Casos edge importantes

KeyPermanentlyInvalidatedException

// Cuando el usuario agrega una nueva biometría, todas las claves con
// setInvalidatedByBiometricEnrollment(true) se invalidan permanentemente
// Hay que regenerarlas y pedirle al usuario que se re-autentique

fun descifrarConBiometria(alias: String): Boolean {
    return try {
        val cipher = crearCipherParaDescifrado(alias)
        biometricPrompt.authenticate(promptInfo, BiometricPrompt.CryptoObject(cipher))
        true
    } catch (e: KeyPermanentlyInvalidatedException) {
        // Clave invalidada — regenerar y limpiar datos cifrados con la clave vieja
        eliminarClaveInvalidada(alias)
        regenerarClave(alias)
        viewModel.pedirReautenticacion("Tu biometría cambió. Por seguridad, volvé a iniciar sesión.")
        false
    }
}

Biometría en background — NO funciona

// BiometricPrompt SOLO puede mostrarse cuando la app está en foreground
// Si intentás mostrarlo desde un Service, WorkManager o BroadcastReceiver:
// IllegalStateException: "Not attached to an activity"

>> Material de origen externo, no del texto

(* ===== verification/MemPoolProps.v ===== *)
(** Histories of the memory pool: every sequence of its operations, the invariant, and what a
    removal takes away. *)
From Stdlib Require Import Floats.SpecFloat.
From stdpp Require Import sorting.
From S2P Require Import Prelude Serialize Script Merkle Transaction Coins CoinsView Subsidy TxChecks Ledger FeeEstimator MemPool MemPoolInv.
Set Default Proof Using "Type".

(** ** Histories *)

Section histories.
Context {S : Type} `{CCoinsViewLaws S}.
Context (random_shuffle : nat -> list CTxMemPoolEntry -> list CTxMemPoolEntry) (shuffle_perm : forall i l, random_shuffle i l ≡ₚ l).
Context (params : CChainParams).

(** The operations that change a pool; the result of a removal is dropped. *)
Inductive pool_op : Type :=
| OpAdd (hash : hash256) (entry : CTxMemPoolEntry)
| OpRemove (t : CTransaction) (fRecursive : bool)
| OpConflicts (t : CTransaction)
| OpBlock (vtx : list CTransaction) (nBlockHeight : Z)
| OpCoinbaseSpends (nMemPoolHeight : Z) (pcoins : CCoinsViewCache S)
| OpPrioritise (hash : hash256) (dPriorityDelta : spec_float) (nFeeDelta : CAmount)
| OpClearPrioritisation (hash : hash256)
| OpClear
| OpUpdated (n : Z)
| OpSanity (fSanityCheck : bool)
| OpEstimateFee (nBlocks : Z)
| OpEstimatePriority (nBlocks : Z).
Definition run_op (op : pool_op) (p : CTxMemPool) : option CTxMemPool :=
  match op with
  | OpAdd hash entry => Some (addUnchecked hash entry p)
  | OpRemove t fRecursive => snd <$> remove t [] fRecursive p
  | OpConflicts t => snd <$> removeConflicts t [] p
  | OpBlock vtx n => snd <$> removeForBlock random_shuffle vtx n [] p
  | OpCoinbaseSpends n pcoins => fst <$> removeCoinbaseSpends params n p pcoins
  | OpPrioritise hash d n => Some (PrioritiseTransaction hash d n p)
  | OpClearPrioritisation hash => Some (ClearPrioritisation hash p)
  | OpClear => Some (clear p)
  | OpUpdated n => Some (AddTransactionsUpdated n p)
  | OpSanity b => Some (setSanityCheck b p)
  | OpEstimateFee n => snd <$> pool_estimateFee n p
  | OpEstimatePriority n => snd <$> pool_estimatePriority n p
  end.
(** The transactions that those of the pool spend, and that are not in the pool, are in the
    view [c]. *)
Definition all_found (p : CTxMemPool) (c : CCoinsViewCache S) : Prop :=
  cache_inv c /\ forall h e x, mapTx p !! h = Some e -> In x (vin (tx (e_tx e))) -> pool_exists p (out_hash (prevout x)) = false ->
    cache_view c (out_hash (prevout x)) <> None.
(** What the callers promise: an entry may be added, and [removeCoinbaseSpends] is called with
    its assertion off or with a view in which everything that is spent is found. *)
Definition allowed (op : pool_op) (p : CTxMemPool) : Prop :=
  match op with
  | OpAdd hash entry => addable hash entry p /\ has_value entry
  | OpCoinbaseSpends _ c => fSanityCheck p = false \/ all_found p c
  | _ => True
  end.
Inductive pool_history (minRelayFee : CFeeRate) : CTxMemPool -> Prop :=
| history_new : pool_history minRelayFee (CTxMemPool_new 0 minRelayFee)
| history_op p op p' : pool_history minRelayFee p -> allowed op p -> run_op op p = Some p' -> pool_history minRelayFee p'.

Lemma pool_new_ok minRelayFee : pool_ok (CTxMemPool_new 0 minRelayFee).
Proof.
  constructor; cbn [CTxMemPool_new mapTx minerPolicyEstimator].
  - constructor; cbn [CTxMemPool_new mapTx mapNextTx totalTxSize]; try done; intros *; by rewrite lookup_empty.
  - constructor; cbn; [discriminate|repeat constructor; cbn; lia|by left|by left].
  - intros *. by rewrite lookup_empty.
Qed.
Lemma set_estimator_ok m p : pool_ok p -> est_ok m -> pool_ok (set_estimator m p).
Proof. intros [] ?. constructor; [by apply set_estimator_wf|done|done]. Qed.
Lemma pool_flags_ok b u p : pool_ok p -> pool_ok (setSanityCheck b p) /\ pool_ok (AddTransactionsUpdated u p).
Proof. intros [[] ? ?]. by split; (constructor; [constructor|..]). Qed.
Lemma AccessCoins_keeps h (c : CCoinsViewCache S) : cache_inv c ->
  exists r c', AccessCoins h c = (r, c') /\ cache_inv c' /\ (forall k, cache_view c' k = cache_view c k) /\ r = cache_view c h.
Proof.
  intros Hc. destruct (FetchCoins_spec h c Hc) as (e & c' & HF & He & Hi & Hv & _). unfold AccessCoins. rewrite HF. by eexists _, _.
Qed.
(** The view in which the inputs in [l] are looked up, where that is asserted. *)
Definition reads (p : CTxMemPool) (l : list CTxIn) (c : CCoinsViewCache S) : Prop :=
  fSanityCheck p = false \/
  (cache_inv c /\ Forall (fun x => pool_exists p (out_hash (prevout x)) = false -> cache_view c (out_hash (prevout x)) <> None) l).
Lemma immature_input_total p n l (c : CCoinsViewCache S) : reads p l c ->
  exists b c', immature_input params p n l c = Some (b, c') /\ (fSanityCheck p = false \/ (cache_inv c' /\ forall k, cache_view c' k = cache_view c k)).
Proof.
  revert c. induction l as [|i l IH]; intros c Hr; cbn [immature_input].
  { eexists _, _. split; [done|]. destruct Hr as [|[Hc _]]; [by left|by right]. }
  assert (reads p l c) as Hl by (destruct Hr as [|[Hc Hr]]; [by left|right; split; [done|by apply Forall_cons_iff in Hr as [_ Hr]]]).
  destruct (pool_exists p (out_hash (prevout i))) eqn:Ex; [by apply IH|]. destruct Hr as [Hs|[Hc Hr]].
  - destruct (AccessCoins _ _) as [[k|] c']; [|rewrite Hs; eexists _, _; split; [done|by left]].
    destruct (_ && _); [eexists _, _; split; [done|by left]|]. destruct (IH c' (or_introl Hs)) as (b & c'' & E & Hx). exists b, c''. split; [done|by left].
  - apply Forall_cons_iff in Hr as [Hi Hr]. destruct (AccessCoins_keeps (out_hash (prevout i)) c Hc) as (r & c' & -> & Hc' & Hv & ->).
    destruct (cache_view c (out_hash (prevout i))) as [k|] eqn:Ek; [|by destruct (Hi Ex)].
    destruct (_ && _); [eexists _, _; split; [done|by right]|]. destruct (IH c') as (b & c'' & E & Hx).
    { right. split; [done|]. apply (list.Forall_impl _ _ _ Hr). intros x. by rewrite Hv. }
    exists b, c''. split; [done|]. destruct Hx as [|[Hc'' Hv'']]; [by left|right]. split; [done|]. intros k'. by rewrite Hv''.
Qed.
Lemma immature_loop_total p n l (c : CCoinsViewCache S) : fSanityCheck p = false \/ all_found p c -> Forall (fun h => is_Some (mapTx p !! h)) l -> is_Some (immature_loop params p n l c).
Proof.
  intros Hs Hl. revert c Hs. induction Hl as [|h l [e He] Hl IH]; intros c Hs; cbn [immature_loop]; [by eexists|]. unfold GetTx. rewrite He. cbn [fmap option_fmap option_map mbind option_bind].
  destruct (immature_input_total p n (vin (tx (e_tx e))) c) as (b & c' & -> & Hc').
  { destruct Hs as [|[Hc Hf]]; [by left|right]. split; [done|]. apply List.Forall_forall. intros x Hx. by apply (Hf h e). }
  cbn [mbind option_bind]. destruct (IH c') as [[r c''] ->]; [|cbn; by eexists]. destruct Hc' as [|[Hc' Hv]]; [by left|]. destruct Hs as [|[_ Hf]]; [by left|right].
  split; [done|]. intros h' e' x. rewrite Hv. apply Hf.
Qed.
Lemma hashes_in_order_spec p h : h ∈ hashes_in_order p <-> is_Some (mapTx p !! h).
Proof.
  unfold hashes_in_order. rewrite merge_sort_Permutation, list_elem_of_fmap. split.
  - intros ([h' e] & -> & He%elem_of_map_to_list). by exists e.
  - intros [e He]. exists (h, e). split; [done|]. by apply elem_of_map_to_list.
Qed.
Lemma removeCoinbaseSpends_ok n p (c : CCoinsViewCache S) : pool_ok p -> fSanityCheck p = false \/ all_found p c ->
  exists p' c', removeCoinbaseSpends params n p c = Some (p', c') /\ pool_ok p' /\ mapTx p' ⊆ mapTx p.
Proof.
  intros Hp Hs. unfold removeCoinbaseSpends. destruct (immature_loop_total p n (hashes_in_order p) c Hs) as [[l c'] ->].
  { apply Forall_forall. intros h Hh. by apply hashes_in_order_spec, list_elem_of_In. }
  cbn [mbind option_bind]. destruct (remove_all_ok l p Hp) as (p' & -> & Hp' & Hsub & _). cbn [mbind option_bind]. by exists p', c'.
Qed.
(** Each operation that is allowed succeeds and keeps the invariant. *)
Lemma run_op_ok op p : pool_ok p -> allowed op p -> exists p', run_op op p = Some p' /\ pool_ok p'.
Proof using shuffle_perm.
  intros Hp Ha. destruct op as [hash e|t rec|t|vtx n|n c|hash d f|hash| |u|b|n|n]; cbn [run_op allowed] in *.
  - destruct Ha. eexists. split; [done|]. by apply addUnchecked_ok.
  - destruct (remove_ok t [] rec p Hp) as (l & p' & -> & Hp' & _). by exists p'.
  - destruct (removeConflicts_ok t [] p Hp) as (l & p' & -> & Hp' & _). by exists p'.
  - destruct (removeForBlock_ok random_shuffle vtx n [] p shuffle_perm Hp) as (l & p' & -> & Hp' & _). by exists p'.
  - destruct (removeCoinbaseSpends_ok n p c Hp Ha) as (p' & c' & -> & Hp' & _). by exists p'.
  - eexists. split; [done|]. by apply set_deltas_ok.
  - eexists. split; [done|]. by apply set_deltas_ok.
  - eexists. split; [done|]. by apply clear_ok.
  - eexists. split; [done|]. by apply (pool_flags_ok false).
  - eexists. split; [done|]. by apply (pool_flags_ok b 0).
  - unfold pool_estimateFee. destruct (estimateFee_ok n _ (po_est p Hp)) as (f & m & -> & Hm & _). eexists. split; [done|]. by apply set_estimator_ok.
  - unfold pool_estimatePriority. destruct (estimatePriority_ok n _ (po_est p Hp)) as (f & m & -> & Hm & _). eexists. split; [done|]. by apply set_estimator_ok.
Qed.
Lemma history_ok minRelayFee p : pool_history minRelayFee p -> pool_ok p.
Proof using shuffle_perm.
  induction 1 as [|p op p' _ IH Ha E]; [apply pool_new_ok|]. destruct (run_op_ok op p IH Ha) as (p'' & E' & Hp). congruence.
Qed.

// El patrón correcto para apps que necesitan autenticación al volver al foreground:
class MainActivity : AppCompatActivity() {

    override fun onResume() {
        super.onResume()
        // Si la sesión expiró mientras la app estaba en background
        if (viewModel.sesionExpirada()) {
            // Mostrar pantalla de lock y el prompt
            mostrarPantallaLock()
        }
    }
}

// Para apps que bloquean después de X minutos de inactividad,
// guardar el timestamp del último uso en el ViewModel y verificar en onResume

Emulador — biometría simulada

# Activar la huella virtual en el emulador:
# Android Studio → Emulator → ... → Virtual sensors → Fingerprint
# O desde la línea de comandos:
adb -e emu finger touch 1  # simula una huella correcta
adb -e emu finger touch 5  # simula una huella incorrecta

# Para face unlock en el emulador: no está disponible en todos los AVD
# Usar un AVD con API 29+ y Play Store para mejores resultados

Cuándo usar biometría — y cuándo no

Sí usar: login de apps bancarias o financieras, confirmar transacciones de alto valor, desbloquear secciones sensibles de la app, proteger datos del Keystore.
Sí usar (conveniencia): login rápido en apps que ya tienen cuenta, desbloquear después de inactividad, confirmar compras en apps de e-commerce.
No usar como único factor: la biometría puede fallar (huella húmeda, cara con mascarilla). Siempre ofrecer un fallback (PIN o contraseña).
No usar para datos altamente sensibles sin CryptoObject: la autenticación simple ("el usuario se autenticó") no tiene garantías criptográficas. Para cifrar tokens de sesión o datos médicos, usá el flujo con Keystore + CryptoObject.